Millennials are heavy users of Facebook, YouTube, LinkedIn, and other similar sites. When a company puts up a training video on Facebook or YouTube, Hill says, “seems less formal and more enjoyable to Generation Y learners.” A 2015 University of Massachusetts – Dartmouth study found that 93 percent of the Inc. 500 companies (privately-owned, US, independent companies that are the fastest-growing in the country) use LinkedIn, and 82 percent have a Facebook account. Seventy-nine percent of these companies used Twitter.

eLearning

Online training content is essential in training millennial workers. eLearning is what works with this generation because they have used technology since childhood, and they change with it as quickly as it evolves. Millennial employees use online content all the time to learn new skills, perhaps that relate to their hobbies or to do a complex DIY project. They probably have used it at school or work in the past as well. Teachers who post homework online and who expect it to be uploaded to be turned in, links to external resources on a teacher’s website, entire college courses online, distance education via the Internet for homeschoolers. . .The list goes on. Millennials know how to use eLearning tools. It behooves employers to use eLearning as a major component of their overall training program if they want to engage and retain millennial workers.

The benefits of eLearning include being able to access it anywhere and at any time as discussed previously, learning efficiently without having to stop regular work and thus decrease productivity, and millennials are simply just comfortable with the technology. If a company can use the latest technology, it sends a signal to workers that they can change and adapt to the workforce, which makes it a positive place to work. eLearning tells potential and current employees that the company respects millennials and what they have to offer. This, in turn, can make employees feel more loyal and more fulfilled, which can lead to greater productivity.

Video Content Management

Agrawal goes on to note that businesses will continue to increase their use of videos for training. How-to videos and remote diagnostic help for field techs are on the rise, and so are video file sizes and the number of videos. Millennials want to search for just what they need in the moment, and technology has to provide stable streaming of video on any device. As a result, video content management systems are becoming more and more common among an organization’s training tools.

Tablets

Remember the days when you would have to sit in the training room with a manual and a badly-produced video of how to do your new job on your first day? If you’re a millennial, you probably have never had to watch a video tape on a VCR that describes your new career or read a manual that is a few hundred pages long. If this is you, count your blessings, says the PlayerLync blog. (PlayerLync is a mobile content management company.) Training can now be done on a tablet or iPad. The tablet or iPad can go with you wherever you are. Employees can train while they wait to board a plane at the airport, in the car before they go to a meeting with a prospective client. This form of technology empowers them to learn when and where they want. They don’t have to take a day away from their jobs to do their training. They can avoid traveling for a training, as well. Additionally, since the trainings are available at any time on any day, they can review material or quickly look it up in the moment they need it. It’s a kind of just-in-time training. An added benefit of tablet-based training programs are that they can send a message to their managers directly from the tablet or iPad if they have a question about something in the training.

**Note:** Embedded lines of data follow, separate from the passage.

Lemma all_chars_Join p sep l :
  all_chars p sep = true → Forall (λ s, all_chars p s = true) l → all_chars p (Join sep l) = true.
Proof.
  intros Hsep. induction 1 as [|s l Hs Hl IH]; [done|]. destruct (decide (l = [])) as [->|Hne]; [done|].
  rewrite Join_cons by done. by rewrite !all_chars_app, Hs, Hsep, IH.
Qed.

Lemma Cut_none c s : Count c s = 0 → Cut c s = (s, EmptyString).
Proof.
  induction s as [|a s IH]; [done|]. cbn. destruct (Ascii.eqb a c); [lia|]. intros H. by rewrite IH.
Qed.

Lemma Cut_app c s t : Count c s = 0 → Cut c (s +:+ String c t) = (s, t).
Proof.
  induction s as [|a s IH]; intros H.
  - change (EmptyString +:+ String c t) with (String c t). cbn. by rewrite Ascii.eqb_refl.
  - rewrite str_app_cons. cbn in H |- *. destruct (Ascii.eqb a c); [lia|]. by rewrite IH.
Qed.

Lemma TrimRight_all p s : all_chars (λ a, negb (p a)) s = true → TrimRightFunc p s = s.
Proof.
  induction s as [|a s IH]; [done|]. cbn. intros [Ha Hs]%andb_true_iff. apply negb_true_iff in Ha.
  rewrite IH by done. destruct s; [by rewrite Ha|done].
Qed.

Lemma TrimSpace_id s : all_chars (λ a, negb (is_space a)) s = true → TrimSpace s = s.
Proof.
  intros H. unfold TrimSpace. rewrite <-(TrimRight_all is_space s) at 2 by done. f_equal.
  destruct s as [|a s]; [done|]. cbn in H |- *. destruct (is_space a); [done|reflexivity].
Qed.

Lemma HasSuffix_char s t c : t ≠ EmptyString → Count c t = 0 → HasSuffix (s +:+ t) (String c EmptyString) = false.
Proof.
  intros Ht Hc. unfold HasSuffix. apply andb_false_iff. right. apply String.eqb_neq.
  intros E. assert (Count c (str_drop (String.length (s +:+ t) - 1) (s +:+ t)) = 1) as H1.
  { change 1 with (String.length (String c EmptyString)). rewrite E. cbn. by rewrite Ascii.eqb_refl. }
  assert (∀ u, str_drop (String.length s + u) (s +:+ t) = str_drop u t) as Hd.
  { intros u. clear. induction s as [|a s IH]; [done|]. rewrite str_app_cons. cbn. exact IH. }
  assert (String.length (s +:+ t) - 1 = String.length s + (String.length t - 1)) as El.
  { assert (String.length (s +:+ t) = String.length s + String.length t) as ->.
    { clear. induction s as [|a s IH]; [done|]. rewrite str_app_cons. cbn. by rewrite IH. }
    destruct t; [done|]. cbn. lia. }
  rewrite El, Hd in H1. clear -Hc H1. generalize dependent (String.length t - 1). intros n.
  revert n. induction t as [|a t IH]; intros n H1; [by destruct n|].
  destruct n as [|n]; cbn in Hc, H1 |- *; [lia|]. eapply (IH ltac:(lia) n). exact H1.
Qed.

(** Characters that a query carries unchanged: no separator, no escape, no space. *)
Definition plain_char (a : ascii) : bool :=
  (33 <=? nat_of_ascii a) && negb (nat_of_ascii a =? 127) && negb (one_of "#?&;%+=" a).
Abbreviation plain_string s := (all_chars plain_char s = true).

Lemma plain_Count s c : plain_char c = false → plain_string s → Count c s = 0.
Proof. intros Hc Hs. by eapply all_chars_Count. Qed.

Millennial employees are a new breed. That much is obvious. Organizations that take the time to understand this generation of workers will reap the benefits of structuring training programs to meet their expectations. They are entering management roles now, and they will eventually be in charge of the organizations they work for now, if they are not already. Technology has shaped their lives, and for an organization to attract and retain top talent, it has to project to millennial applicants and employees that it respects them, their priorities and characteristics, and that it wants them to succeed in their jobs by giving them tools to learn that are relevant and impactful.